Stored items:
______________________________
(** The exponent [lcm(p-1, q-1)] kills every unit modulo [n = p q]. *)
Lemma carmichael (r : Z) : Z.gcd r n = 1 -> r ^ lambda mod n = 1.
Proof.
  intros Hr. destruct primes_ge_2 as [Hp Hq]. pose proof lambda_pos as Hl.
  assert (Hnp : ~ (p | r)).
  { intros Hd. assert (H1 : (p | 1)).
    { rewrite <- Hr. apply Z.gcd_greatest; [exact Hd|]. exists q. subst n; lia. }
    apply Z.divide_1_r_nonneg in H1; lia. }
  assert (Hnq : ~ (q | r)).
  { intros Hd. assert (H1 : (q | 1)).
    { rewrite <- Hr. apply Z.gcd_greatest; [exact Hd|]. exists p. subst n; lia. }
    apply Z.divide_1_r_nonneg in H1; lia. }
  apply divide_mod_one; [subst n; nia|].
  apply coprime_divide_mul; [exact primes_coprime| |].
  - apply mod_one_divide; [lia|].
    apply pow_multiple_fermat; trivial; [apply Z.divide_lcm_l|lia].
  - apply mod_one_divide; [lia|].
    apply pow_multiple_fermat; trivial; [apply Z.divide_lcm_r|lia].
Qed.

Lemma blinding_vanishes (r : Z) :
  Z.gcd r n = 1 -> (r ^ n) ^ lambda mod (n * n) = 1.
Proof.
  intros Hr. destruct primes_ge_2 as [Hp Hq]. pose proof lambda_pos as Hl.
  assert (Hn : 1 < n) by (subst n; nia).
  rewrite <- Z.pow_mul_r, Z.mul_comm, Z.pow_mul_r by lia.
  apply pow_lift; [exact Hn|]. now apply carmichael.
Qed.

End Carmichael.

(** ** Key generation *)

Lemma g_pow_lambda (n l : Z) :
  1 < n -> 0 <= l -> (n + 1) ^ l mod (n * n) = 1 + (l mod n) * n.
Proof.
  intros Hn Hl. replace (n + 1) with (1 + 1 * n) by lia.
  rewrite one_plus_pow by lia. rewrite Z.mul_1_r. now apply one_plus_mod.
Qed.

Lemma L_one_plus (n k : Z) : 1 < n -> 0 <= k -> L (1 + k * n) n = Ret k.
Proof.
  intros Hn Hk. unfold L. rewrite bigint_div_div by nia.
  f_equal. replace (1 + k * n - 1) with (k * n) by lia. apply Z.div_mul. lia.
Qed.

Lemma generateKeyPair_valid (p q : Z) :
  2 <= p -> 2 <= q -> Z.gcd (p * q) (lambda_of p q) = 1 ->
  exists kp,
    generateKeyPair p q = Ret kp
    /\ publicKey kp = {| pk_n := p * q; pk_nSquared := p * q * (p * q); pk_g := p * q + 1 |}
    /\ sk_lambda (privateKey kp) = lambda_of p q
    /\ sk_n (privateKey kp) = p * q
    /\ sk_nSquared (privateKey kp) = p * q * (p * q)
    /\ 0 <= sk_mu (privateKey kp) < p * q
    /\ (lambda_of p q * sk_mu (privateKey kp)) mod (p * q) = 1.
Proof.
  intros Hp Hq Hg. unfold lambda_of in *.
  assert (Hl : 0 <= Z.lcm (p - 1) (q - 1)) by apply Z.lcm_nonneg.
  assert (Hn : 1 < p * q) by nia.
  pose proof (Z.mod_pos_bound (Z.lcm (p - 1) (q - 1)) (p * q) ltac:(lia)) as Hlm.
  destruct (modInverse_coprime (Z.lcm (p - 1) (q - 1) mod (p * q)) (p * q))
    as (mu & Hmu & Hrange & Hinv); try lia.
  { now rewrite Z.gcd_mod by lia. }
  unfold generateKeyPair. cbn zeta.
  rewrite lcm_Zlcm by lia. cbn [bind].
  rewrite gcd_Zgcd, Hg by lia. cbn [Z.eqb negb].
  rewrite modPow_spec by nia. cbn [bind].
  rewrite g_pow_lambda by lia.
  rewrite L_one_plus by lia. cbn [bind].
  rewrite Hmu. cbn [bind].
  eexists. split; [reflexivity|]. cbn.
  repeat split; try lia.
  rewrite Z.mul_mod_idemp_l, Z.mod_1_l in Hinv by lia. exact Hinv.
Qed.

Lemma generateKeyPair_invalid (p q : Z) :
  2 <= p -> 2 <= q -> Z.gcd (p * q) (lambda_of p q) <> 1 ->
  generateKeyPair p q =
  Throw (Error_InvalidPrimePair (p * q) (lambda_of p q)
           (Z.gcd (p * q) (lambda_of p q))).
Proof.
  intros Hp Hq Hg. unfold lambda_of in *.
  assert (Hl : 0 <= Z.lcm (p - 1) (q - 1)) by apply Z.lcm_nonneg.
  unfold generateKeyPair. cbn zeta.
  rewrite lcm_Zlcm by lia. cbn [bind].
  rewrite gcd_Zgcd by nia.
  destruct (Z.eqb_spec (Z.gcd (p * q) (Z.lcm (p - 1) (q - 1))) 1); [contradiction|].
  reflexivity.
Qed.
______________________________
WHAT THE TASK ASKS -> Gather every line from the entries above where the word "Hinv" appears, and copy them.

EXERCISE OUTPUT ->
    as (mu & Hmu & Hrange & Hinv); try lia.
  rewrite Z.mul_mod_idemp_l, Z.mod_1_l in Hinv by lia. exact Hinv.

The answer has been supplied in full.